[Saved data entries]
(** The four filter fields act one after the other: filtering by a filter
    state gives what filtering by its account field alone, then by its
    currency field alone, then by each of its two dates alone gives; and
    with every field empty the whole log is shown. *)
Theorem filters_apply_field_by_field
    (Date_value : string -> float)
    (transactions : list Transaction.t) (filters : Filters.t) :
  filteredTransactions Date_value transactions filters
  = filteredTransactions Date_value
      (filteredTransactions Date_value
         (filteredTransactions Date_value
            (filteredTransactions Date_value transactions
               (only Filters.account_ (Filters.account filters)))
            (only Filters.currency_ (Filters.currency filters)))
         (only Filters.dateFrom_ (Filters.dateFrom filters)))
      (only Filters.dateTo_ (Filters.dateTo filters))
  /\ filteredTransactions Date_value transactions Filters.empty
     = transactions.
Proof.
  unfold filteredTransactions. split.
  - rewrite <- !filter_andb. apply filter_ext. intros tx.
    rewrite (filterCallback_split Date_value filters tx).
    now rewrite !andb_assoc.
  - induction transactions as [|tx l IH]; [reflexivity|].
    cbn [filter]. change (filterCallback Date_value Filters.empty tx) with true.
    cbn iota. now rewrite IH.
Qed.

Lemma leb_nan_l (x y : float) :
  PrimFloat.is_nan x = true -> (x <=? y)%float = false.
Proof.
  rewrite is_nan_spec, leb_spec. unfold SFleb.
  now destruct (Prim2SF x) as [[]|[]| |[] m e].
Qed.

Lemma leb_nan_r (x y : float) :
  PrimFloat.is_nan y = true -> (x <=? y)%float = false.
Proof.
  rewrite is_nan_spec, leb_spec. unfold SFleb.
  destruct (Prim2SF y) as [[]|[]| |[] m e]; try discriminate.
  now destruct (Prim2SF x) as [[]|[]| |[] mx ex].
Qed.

#### Work request:
From the first line to the last, copy the records exactly as they appear above.

#### Exercise output:
(** The four filter fields act one after the other: filtering by a filter
    state gives what filtering by its account field alone, then by its
    currency field alone, then by each of its two dates alone gives; and
    with every field empty the whole log is shown. *)
Theorem filters_apply_field_by_field
    (Date_value : string -> float)
    (transactions : list Transaction.t) (filters : Filters.t) :
  filteredTransactions Date_value transactions filters
  = filteredTransactions Date_value
      (filteredTransactions Date_value
         (filteredTransactions Date_value
            (filteredTransactions Date_value transactions
               (only Filters.account_ (Filters.account filters)))
            (only Filters.currency_ (Filters.currency filters)))
         (only Filters.dateFrom_ (Filters.dateFrom filters)))
      (only Filters.dateTo_ (Filters.dateTo filters))
  /\ filteredTransactions Date_value transactions Filters.empty
     = transactions.
Proof.
  unfold filteredTransactions. split.
  - rewrite <- !filter_andb. apply filter_ext. intros tx.
    rewrite (filterCallback_split Date_value filters tx).
    now rewrite !andb_assoc.
  - induction transactions as [|tx l IH]; [reflexivity|].
    cbn [filter]. change (filterCallback Date_value Filters.empty tx) with true.
    cbn iota. now rewrite IH.
Qed.

Lemma leb_nan_l (x y : float) :
  PrimFloat.is_nan x = true -> (x <=? y)%float = false.
Proof.
  rewrite is_nan_spec, leb_spec. unfold SFleb.
  now destruct (Prim2SF x) as [[]|[]| |[] m e].
Qed.

Lemma leb_nan_r (x y : float) :
  PrimFloat.is_nan y = true -> (x <=? y)%float = false.
Proof.
  rewrite is_nan_spec, leb_spec. unfold SFleb.
  destruct (Prim2SF y) as [[]|[]| |[] m e]; try discriminate.
  now destruct (Prim2SF x) as [[]|[]| |[] mx ex].
Qed.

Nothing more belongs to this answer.